August 27 – 3:27 p.m.

 

Well, let’s give this whole therapeutic writing thing a try, shall we? Honestly, I’m not even sure where to start—which, I guess, is pretty on-brand for where I am in this whole “healing journey.”

I just turned 29 and am in therapy to address some anxiety and depressive symptoms. Most days, I’m overwhelmed by sadness, irritability, and this nagging fear of abandonment. It’s not just emotional—it hits my body too: racing heart, muscle tension, and these weird out-of-body moments, like I’m hovering above myself watching it all unfold.

Part of me wants to believe this is just what it means to be a woman in her 20s. But Eleanor—my therapist—seems to think it might stem from some kind of trauma. She’s started me on an antidepressant and suggested I try journaling. So… here I am.

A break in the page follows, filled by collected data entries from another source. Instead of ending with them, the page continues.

(** ** The file sink *)

#[local] Instance same_files_po : PreOrder same_files.
Proof. split; unfold same_files; [done | intros ???; congruence]. Qed.
#[local] Instance same_out_po : PreOrder same_out.
Proof. split; unfold same_out; [done | intros ???; congruence]. Qed.
#[local] Instance files_grow_po : PreOrder files_grow.
Proof.
  split.
  - intros w path. split; [done|]. exists "". by rewrite append_empty_r.
  - intros w1 w2 w3 H12 H23 path.
    destruct (H12 path) as [Hs12 [m1 Hm1]], (H23 path) as [Hs23 [m2 Hm2]].
    split; [by auto|]. exists (m1 +:+ m2). by rewrite Hm2, Hm1, append_assoc.
Qed.

Lemma same_files_grow w w' : files w' = files w → files_grow w w'.
Proof.
  intros Hf path. rewrite Hf. split; [done|]. exists "". by rewrite append_empty_r.
Qed.

Section Files.
Context `{Host}.

(** Lines 80-83 step by step. *)
Lemma file_sink_run item log str w :
  file_sink item log str w =
    match get (get log "file") "dir" with
    | VString d =>
        let res := path_resolve d (file_name item (clock (ticks w))) in
        match timestamp_prefix (get (get log "file") "timestamp")
                (set_ticks (S (ticks w)) w) with
        | (Ok p, w2) =>
            if write_fails w2 res then (Throw (SystemError res), w2)
            else (Ok (),
                  set_files (<[res := content (files w2) res
                                      +:+ (p +:+ str +:+ EOL)]> (files w2)) w2)
        | (Throw e, w2) => (Throw e, w2)
        end
    | _ => (Throw (TypeError "The paths[0] argument must be of type string"),
            set_ticks (S (ticks w)) w)
    end.
Proof.
  unfold file_sink, resolve, appendFileSync, new_Date, file_name, content.
  unfold mbind, M_bind, gets, modify, throw, mret, M_ret. cbn.
  destruct (get (get log "file") "dir"); try done. cbn.
  destruct (timestamp_prefix _ _) as [[p|e] w2]; [|done]. cbn.
  by destruct (write_fails w2 _).
Qed.

Lemma timestamp_prefix_frame ts w :
  heap (timestamp_prefix ts w).2 = heap w
  ∧ files (timestamp_prefix ts w).2 = files w
  ∧ out (timestamp_prefix ts w).2 = out w
  ∧ console (timestamp_prefix ts w).2 = console w.
Proof.
  rewrite timestamp_prefix_run.
  destruct (truthy ts); [|done]. by destruct ts.
Qed.

Lemma timestamp_prefix_ticks ts w :
  ticks (timestamp_prefix ts w).2
  = (ticks w + if truthy ts then 1 else 0)%nat.
Proof.
  rewrite timestamp_prefix_run.
  destruct (truthy ts); [|simpl; lia]. destruct ts; simpl; lia.
Qed.

(** What a prefix that was made is. *)
Lemma timestamp_prefix_Ok log w p w' :
  timestamp_prefix (get (get log "file") "timestamp") w = (Ok p, w') →
  p = stamp log (clock (ticks w)).
Proof.
  rewrite timestamp_prefix_run. unfold stamp.
  destruct (truthy (get (get log "file") "timestamp")) eqn:Htr.
  - destruct (get (get log "file") "timestamp"); try done.
    destruct (timestamp_fails _ _ _); [done|]. by intros [= <- _].
  - intros [= <- _]. by destruct (get (get log "file") "timestamp").
Qed.

(** The file sink, when it returns, has appended one line to one file. *)
Lemma file_sink_Ok item log str w w' :
  file_sink item log str w = (Ok (), w') →
  ∃ d, get (get log "file") "dir" = VString d
       ∧ files w'
         = <[path_resolve d (file_name item (clock (ticks w)))
             := content (files w)
                  (path_resolve d (file_name item (clock (ticks w))))
                +:+ (stamp log (clock (S (ticks w))) +:+ str +:+ EOL)]> (files w).
Proof.
  rewrite file_sink_run. intros Hrun.
  destruct (get (get log "file") "dir") as [| | | |d| | |]; try done.
  exists d. split; [done|]. cbv zeta in Hrun.
  pose proof (timestamp_prefix_frame (get (get log "file") "timestamp")
                (set_ticks (S (ticks w)) w)) as (_ & Hf & _).
  destruct (timestamp_prefix _ _) as [[p|e] w2] eqn:Hts; [|done].
  apply timestamp_prefix_Ok in Hts as ->. simpl in Hf.
  destruct (write_fails w2 _); [done|].
  injection Hrun as <-. simpl. by rewrite Hf.
Qed.

(** When it throws, it has written nothing, and what it throws is a
    [TypeError], a [SystemError] or what the timestamp function threw. *)
Lemma file_sink_Throw item log str w e w' :
  file_sink item log str w = (Throw e, w') →
  heap w' = heap w ∧ files w' = files w ∧ out w' = out w
  ∧ ∀ type, e ≠ EmitError type.
Proof.
  rewrite file_sink_run.
  pose proof (timestamp_prefix_frame (get (get log "file") "timestamp")
                (set_ticks (S (ticks w)) w)) as (Hh & Hf & Ho & _).
  destruct (get (get log "file") "dir") as [| | | |d| | |];
    try (by intros [= <- <-]).
  cbv zeta.
  destruct (timestamp_prefix _ _) as [[p|e'] w2] eqn:Hts.
  - destruct (write_fails w2 _); [|done]. by intros [= <- <-].
  - intros [= <- <-]. repeat split; try done.
    rewrite timestamp_prefix_run in Hts.
    destruct (truthy _); [|done].
    destruct (get (get log "file") "timestamp");
      try (by injection Hts as <- _).
    destruct (timestamp_fails _ _ _); [|done]. by injection Hts as <- _.
Qed.

Lemma file_sink_grows item log str :
  preserves files_grow (file_sink item log str).
Proof.
  intros w. destruct (file_sink item log str w) as [[[]|e] w'] eqn:Hrun.
  - apply file_sink_Ok in Hrun as (d & _ & Hf). simpl. intros path.
    rewrite Hf. unfold content.
    destruct (decide (path_resolve d (file_name item (clock (ticks w))) = path))
      as [<-|Hne].
    + rewrite lookup_insert_eq. split; [by eauto|]. simpl. by eexists.
    + rewrite lookup_insert_ne by done. split; [done|].
      exists "". by rewrite append_empty_r.
  - apply file_sink_Throw in Hrun as (_ & Hf & _). by apply same_files_grow.
Qed.

Lemma sinks_grow this item log str :
  preserves files_grow (sinks this item log str).
Proof.
  unfold sinks.
  apply (preserves_bind _); [|intros _; apply (preserves_bind _); [|intros _]].
  - destruct (truthy (get log "file")); [|apply (preserves_ret _)].
    apply file_sink_grows.
  - destruct (truthy (get log "memory")); [|apply (preserves_ret _)].
    apply memory_sink_preserves; [apply _ | |]; intros; by apply same_files_grow.
  - destruct (truthy (get log "emit")); [|apply (preserves_ret _)].
    apply emit_preserves; [apply _|]. intros; by apply same_files_grow.
Qed.

Lemma call_grows f args : preserves files_grow (call f args).
Proof.
  induction f as [name|this item log o IH]; simpl.
  - intros w. by apply same_files_grow.
  - apply (preserves_bind _); [done|]. intros _. apply sinks_grow.
Qed.

(** X10. Files are only ever appended to: through whatever the program does
    with the console and the class, a file that was there stays there and
    keeps what it held as the start of its text. *)
Theorem files_only_grow acts w path :
  (is_Some (files w !! path) → is_Some (files (run acts w) !! path))
  ∧ ∃ more, content (files (run acts w)) path = content (files w) path +:+ more.
Proof.
  assert (files_grow w (run acts w)) as Hg; [|apply Hg].
  revert w. induction acts as [|a acts IH]; intros w; [reflexivity|].
  etrans; [|apply IH]. destruct a as [name args|arg]; simpl.
  - unfold console_call, mbind, M_bind, gets, throw. cbn.
    destruct (console_get (console w) name) as [f|]; [|reflexivity].
    apply call_grows.
  - apply same_files_grow. by destruct (Logger_new_outside arg w) as (_ & -> & _).
Qed.

End Files.

(** ** The sinks one after the other *)

Section Order.
Context `{Host}.

Lemma file_part_Ok item log str w w1 :
  (if truthy (get log "file") then file_sink item log str else mret ()) w
  = (Ok (), w1) →
  heap w1 = heap w ∧ out w1 = out w ∧ console w1 = console w
  ∧ (truthy (get log "file") = true →
       ∃ d, get (get log "file") "dir" = VString d
            ∧ files w1
              = <[path_resolve d (file_name item (clock (ticks w)))
                  := content (files w)
                       (path_resolve d (file_name item (clock (ticks w))))
                     +:+ (stamp log (clock (S (ticks w))) +:+ str +:+ EOL)]>
                  (files w))
  ∧ (truthy (get log "file") = false → files w1 = files w).
Proof.
  destruct (truthy (get log "file")).
  - intros Hrun.
    pose proof (file_sink_preserves same_heap item log str
                  (λ _ _, eq_refl) (λ _ _, eq_refl) w) as Hh.
    pose proof (file_sink_preserves same_out item log str
                  (λ _ _, eq_refl) (λ _ _, eq_refl) w) as Ho.
    pose proof (file_sink_preserves same_console item log str
                  (λ _ _, eq_refl) (λ _ _, eq_refl) w) as Hc.
    rewrite Hrun in Hh, Ho, Hc. repeat split; try done.
    intros _. by apply file_sink_Ok.
  - intros [= <-]. repeat split; done.
Qed.

Lemma memory_part_Ok this item log str w1 w2 :
  (if truthy (get log "memory") then memory_sink this item log str
   else mret ()) w1 = (Ok (), w2) →
  files w2 = files w1 ∧ out w2 = out w1 ∧ console w2 = console w1
  ∧ (truthy (get log "memory") = true →
       ∃ l, history w1 this item = Some l
            ∧ history w2 this item
              = Some (retain (get (get log "memory") "history")
                        (l ++ [Entry (clock (ticks w1)) str])))
  ∧ (truthy (get log "memory") = false → heap w2 = heap w1).
Proof.
  destruct (truthy (get log "memory")).
  - rewrite memory_sink_eq.
    destruct (history w1 this item) as [l|] eqn:Hl; [|done].
    intros [= <-]. repeat split; try done.
    intros _. exists l. split; [done|].
    unfold history at 1. simpl. by eapply history_alter.
  - intros [= <-]. repeat split; done.
Qed.
(** * The theorems at the sample inputs *)

Lemma lock_scopes_of_cache_operations_witness :
  lock_after false
    (events (handle_request Sample.clock decodeQuery Sample.extract
               Sample.build Sample.query Sample.client TimesOut
               Sample.warm_world))
  = Some false.
Proof.
  destruct (lock_scopes_of_cache_operations Sample.clock decodeQuery
              Sample.extract Sample.build Sample.query Sample.client TimesOut
              Sample.warm_world) as ((H & _) & _).
  exact H.
Defined.

Lemma cache_check_under_binary64_witness :
  valid_records_by fsub64 1000 Sample.key (cache Sample.rounding_world) = []
  ∧ cache (world (check_cache_by fsub64 Sample.build Sample.query
                    Sample.client "example.com" 1 4660 Sample.key 1000
                    Sample.rounding_world))
    !! Sample.key = None
  ∧ Sample.fresh_entry
    ∈ valid_records_by fsub64 1000 Sample.key (cache Sample.mixed_world).
Proof.
  assert (valid_records_by fsub64 1000 Sample.key
            (cache Sample.rounding_world) = []) as Hnone
    by (vm_compute; reflexivity).
  split; [exact Hnone |]. split.
  - destruct (cache_check_under_binary64 Sample.build Sample.query
                Sample.client "example.com" 1 4660 Sample.key 1000
                Sample.rounding_world) as (_ & _ & _ & _ & _ & H).
    by destruct (H Hnone) as (_ & Hkey & _).
  - destruct (cache_check_under_binary64 Sample.build Sample.query
                Sample.client "example.com" 1 4660 Sample.key 1000
                Sample.mixed_world) as (_ & Hin & _).
    apply Hin.
    + replace (default [] (cache Sample.mixed_world !! Sample.key))
        with [Sample.stale_entry; Sample.fresh_entry]
        by (vm_compute; reflexivity).
      right; left.
    + vm_compute. reflexivity.
    + vm_compute. discriminate.
    + vm_compute. reflexivity.
Defined.



Lemma undecodable_packet_is_dropped_witness :
  decodeQuery Sample.short_packet = None
  ∧ events (handle_request Sample.clock decodeQuery Sample.extract
              Sample.build Sample.short_packet Sample.client TimesOut
              Sample.warm_world)
    = [Log (ErrorLine CodecError Sample.short_packet)].
Proof.
  assert (decodeQuery Sample.short_packet = None) as Hparse
    by (vm_compute; reflexivity).
  split; [exact Hparse |].
  apply (undecodable_packet_is_dropped Sample.clock decodeQuery Sample.extract
           Sample.build Sample.short_packet Sample.client TimesOut []
           Sample.warm_world Hparse).
Defined.

Lemma miss_forwards_relays_then_stores_witness :
  decodeQuery Sample.query = Some ("example.com", 1%Z, 4660%Z)
  ∧ valid_records (Sample.clock 0) "1:example.com"
      (cache Sample.empty_world) = []
  ∧ {| name := "example.com"; type := 1; data := "1.2.3.4"; ttl := 300;
       timestamp := Sample.clock 1 |}
    ∈ default []
        (cache (world (handle_request Sample.clock decodeQuery Sample.extract
                         Sample.build Sample.query Sample.client
                         (Replies Sample.reply) Sample.empty_world))
         !! "1:example.com").
Proof.
  assert (decodeQuery Sample.query = Some ("example.com", 1%Z, 4660%Z))
    as Hparse by (vm_compute; reflexivity).
  assert (valid_records (Sample.clock 0) "1:example.com"
            (cache Sample.empty_world) = [])
    as Hvalid by (vm_compute; reflexivity).
  split; [exact Hparse |]. split; [exact Hvalid |].
  destruct (miss_forwards_relays_then_stores Sample.clock decodeQuery
              Sample.extract Sample.build Sample.query Sample.client
              (Replies Sample.reply) Sample.empty_world "example.com" 1 4660
              Hparse Hvalid) as (_ & _ & _ & H).
  destruct (H Sample.reply [Sample.a_record] eq_refl eq_refl)
    as (_ & _ & Hin & _).
  apply (Hin 0%nat Sample.a_record). reflexivity.
Defined.

Lemma upstream_failure_aborts_request_witness :
  decodeQuery Sample.query = Some ("example.com", 1%Z, 4660%Z)
  ∧ valid_records (Sample.clock 0) (cache_key 1 "example.com")
      (cache Sample.stale_world) = []
  ∧ (∀ response, TimesOut ≠ Replies response)
  ∧ cache (world (handle_request Sample.clock decodeQuery Sample.extract
                    Sample.build Sample.query Sample.client TimesOut
                    Sample.stale_world))
    = delete (cache_key 1 "example.com") (cache Sample.stale_world).
Proof.
  assert (decodeQuery Sample.query = Some ("example.com", 1%Z, 4660%Z))
    as Hparse by (vm_compute; reflexivity).
  assert (valid_records (Sample.clock 0) (cache_key 1 "example.com")
            (cache Sample.stale_world) = [])
    as Hvalid by (vm_compute; reflexivity).
  assert (∀ response, TimesOut ≠ Replies response) as Hfail
    by (intros response; discriminate).
  split; [exact Hparse |]. split; [exact Hvalid |]. split; [exact Hfail |].
  destruct (upstream_failure_aborts_request Sample.clock decodeQuery
              Sample.extract Sample.build Sample.query Sample.client TimesOut
              Sample.stale_world "example.com" 1 4660 Hparse Hvalid Hfail)
    as (_ & _ & _ & _ & _ & _ & _ & _ & H & _).
  exact H.
Defined.


Lemma store_record_appends_witness :
  cache (world (store_record Sample.clock Sample.a_record Sample.warm_world))
    !! "1:example.com"
  = Some (default [] (cache Sample.warm_world !! "1:example.com")
          ++ [{| name := "example.com"; type := 1; data := "1.2.3.4";
                 ttl := 300; timestamp := Sample.clock 0 |}]).
Proof.
  destruct (store_record_appends Sample.clock Sample.a_record Sample.warm_world)
    as (_ & H & _).
  exact H.
Defined.

Lemma cache_hit_leaves_cache_unchanged_witness :
  decodeQuery Sample.query = Some ("example.com", 1%Z, 4660%Z)
  ∧ cache (world (handle_request Sample.clock decodeQuery Sample.extract
                    Sample.build Sample.query Sample.client TimesOut
                    Sample.mixed_world))
    = cache Sample.mixed_world.
Proof.
  assert (decodeQuery Sample.query = Some ("example.com", 1%Z, 4660%Z))
    as Hparse by (vm_compute; reflexivity).
  split; [exact Hparse |].
  destruct (cache_hit_leaves_cache_unchanged Sample.clock decodeQuery
              Sample.extract Sample.build Sample.query Sample.client TimesOut
              Sample.mixed_world "example.com" 1 4660 Hparse) as (H & _).
  apply H. vm_compute. discriminate.
Defined.

(** * Further properties *)

(** ** Expiry is monotone in time *)

Lemma is_live_earlier T1 T2 r :
  (T1 <= T2)%Q → is_live T2 r = true → is_live T1 r = true.
Proof.
  intros Hle H2. apply is_live_spec. apply is_live_spec in H2.
  unfold live in *. lra.
Qed.

Lemma live_records_later T1 T2 rs :
  (T1 <= T2)%Q →
  live_records T2 (live_records T1 rs) = live_records T2 rs.
Proof.
  intros Hle. unfold live_records.
  induction rs as [|r rs IH]; [reflexivity |]. simpl.
  destruct (is_live T1 r) eqn:H1; simpl.
  - by rewrite IH.
  - destruct (is_live T2 r) eqn:H2; [|exact IH].
    apply (is_live_earlier T1 T2 r Hle) in H2. congruence.
Qed.

Lemma live_records_app T rs1 rs2 :
  live_records T (rs1 ++ rs2) = live_records T rs1 ++ live_records T rs2.
Proof. unfold live_records. apply List.filter_app. Qed.

Lemma keep_later T1 T2 (o : option (list Entry)) :
  (T1 <= T2)%Q → (o ≫= keep T1) ≫= keep T2 = o ≫= keep T2.
Proof.
  intros Hle. destruct o as [rs|]; [|reflexivity]. simpl.
  assert (keep T2 rs = keep T2 (live_records T1 rs)) as ->
    by (unfold keep; by rewrite live_records_later).
  destruct (keep T1 rs) as [l|] eqn:H1; simpl.
  - apply keep_Some in H1 as [<- _]. reflexivity.
  - apply keep_None in H1. by rewrite H1.
Qed.

Lemma live_part_later T1 T2 (c : Cache) :
  (T1 <= T2)%Q → live_part T2 (live_part T1 c) = live_part T2 c.
Proof.
  intros Hle. apply map_eq. intros k.
  rewrite !lookup_live_part. by apply keep_later.
Qed.

Lemma valid_records_live_part T1 T2 key (c : Cache) :
  (T1 <= T2)%Q →
  valid_records T2 key (live_part T1 c) = valid_records T2 key c.
Proof.
  intros Hle. unfold valid_records. rewrite lookup_live_part.
  destruct (c !! key) as [rs|]; [|reflexivity]. simpl.
  rewrite <- (live_records_later T1 T2 rs Hle).
  destruct (keep T1 rs) as [l|] eqn:H1; simpl.
  - apply keep_Some in H1 as [<- _]. reflexivity.
  - apply keep_None in H1. by rewrite H1.
Qed.

Lemma valid_records_evict T1 T2 key k (c : Cache) :
  (T1 <= T2)%Q → valid_records T1 key c = [] →
  valid_records T2 k (evict key c) = valid_records T2 k c.
Proof.
  intros Hle Hnone. rewrite evict_delete. unfold valid_records in *.
  destruct (decide (k = key)) as [->|Hne].
  - rewrite lookup_delete_eq. simpl.
    by rewrite <- (live_records_later T1 T2 _ Hle), Hnone.
  - by rewrite lookup_delete_ne.
Qed.

Lemma nondecreasing_le clock :
  nondecreasing clock → ∀ n m, (n ≤ m)%nat → (clock n <= clock m)%Q.
Proof.
  intros Hmono n m Hnm. induction Hnm as [|m _ IH]; [lra |].
  specialize (Hmono m). lra.
Qed.

(** ** The world a request leaves, on every path *)

Lemma handle_request_world clock parse_dns_response extract_records
    build_dns_response data addr net w :
  world (handle_request clock parse_dns_response extract_records
           build_dns_response data addr net w) =
    match parse_dns_response data with
    | None => w
    | Some (qn, qt, tid) =>
        match valid_records (clock (ticks w)) (cache_key qt qn) (cache w) with
        | _ :: _ => tick w
        | [] =>
            let evicted := evict (cache_key qt qn) (cache w) in
            match net with
            | Replies response =>
                match extract_records response with
                | Some records =>
                    {| cache := store_all clock (S (ticks w)) records evicted;
                       cache_file := cache_file w;
                       ticks := length records + S (ticks w) |}
                | None => with_cache evicted (tick w)
                end
            | _ => with_cache evicted (tick w)
            end
        end
    end.
Proof.
  destruct (parse_dns_response data) as [[[qn qt] tid]|] eqn:Hparse.
  - destruct (valid_records (clock (ticks w)) (cache_key qt qn) (cache w))
      as [|r rs] eqn:Hvalid.
    + rewrite (handle_request_miss _ _ _ _ _ _ _ _ _ _ _ Hparse Hvalid).
      destruct net as [| | |response]; [done .. |].
      by destruct (extract_records response).
    + destruct (build_dns_response tid data (r :: rs) qn qt) eqn:Hbuild.
      * by erewrite handle_request_hit.
      * by erewrite handle_request_hit_unbuilt.
  - by rewrite handle_request_undecodable.
Qed.

Lemma cleanup_cache_S clock n w :
  let first := cleanup_round clock w in
  let later := cleanup_cache clock n (world first) in
  cleanup_cache clock (S n) w =
    {| res := res later; world := world later;
       events := events first ++ events later |}.
Proof.
  intros first later.
  change (cleanup_cache clock (S n))
    with (cleanup_round clock ≫= λ _ : unit, cleanup_cache clock n).
  unfold mbind, M_bind, bind. fold first.
  assert (res first = Ok tt) as ->
    by (subst first; by rewrite cleanup_round_run).
  reflexivity.
Qed.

What do I hope to achieve with this? That’s simple – peace and quiet. Peace in my own mind which feels like living inside a house with no walls. Every gust of wind is a hurricane, every knock at the door feels like a break-in. Emotions pour in uninvited – too loud, too fast, too much – and there’s no shelter from them. You try and rearrange the furniture, tape up the windows, light candles for comfort, but the storm always finds a way in. Some days you are the flood. Some days you are the wreckage left behind. I just want the calm. The peace. The quiet.

Throughout my 20s, I didn’t think twice about letting men use me for a quick orgasm. I craved the feeling of being wanted—lusted after, needed, consumed. I was caught in a cycle: swipe right, match, meet, fuck. Over and over. I ignored whatever “boundaries” I claimed to have—not because they didn’t matter, but because being chosen, even momentarily, felt like it mattered more.

Now, as I start to unpack the why, Eleanor wants me to reflect on some of the men I’ve slept with—to connect the dots between those encounters and the symptoms I’m experiencing now.

So, let’s dive in.

But first, let me be clear: this isn’t a journal about men. It’s about what I was trying to heal through them.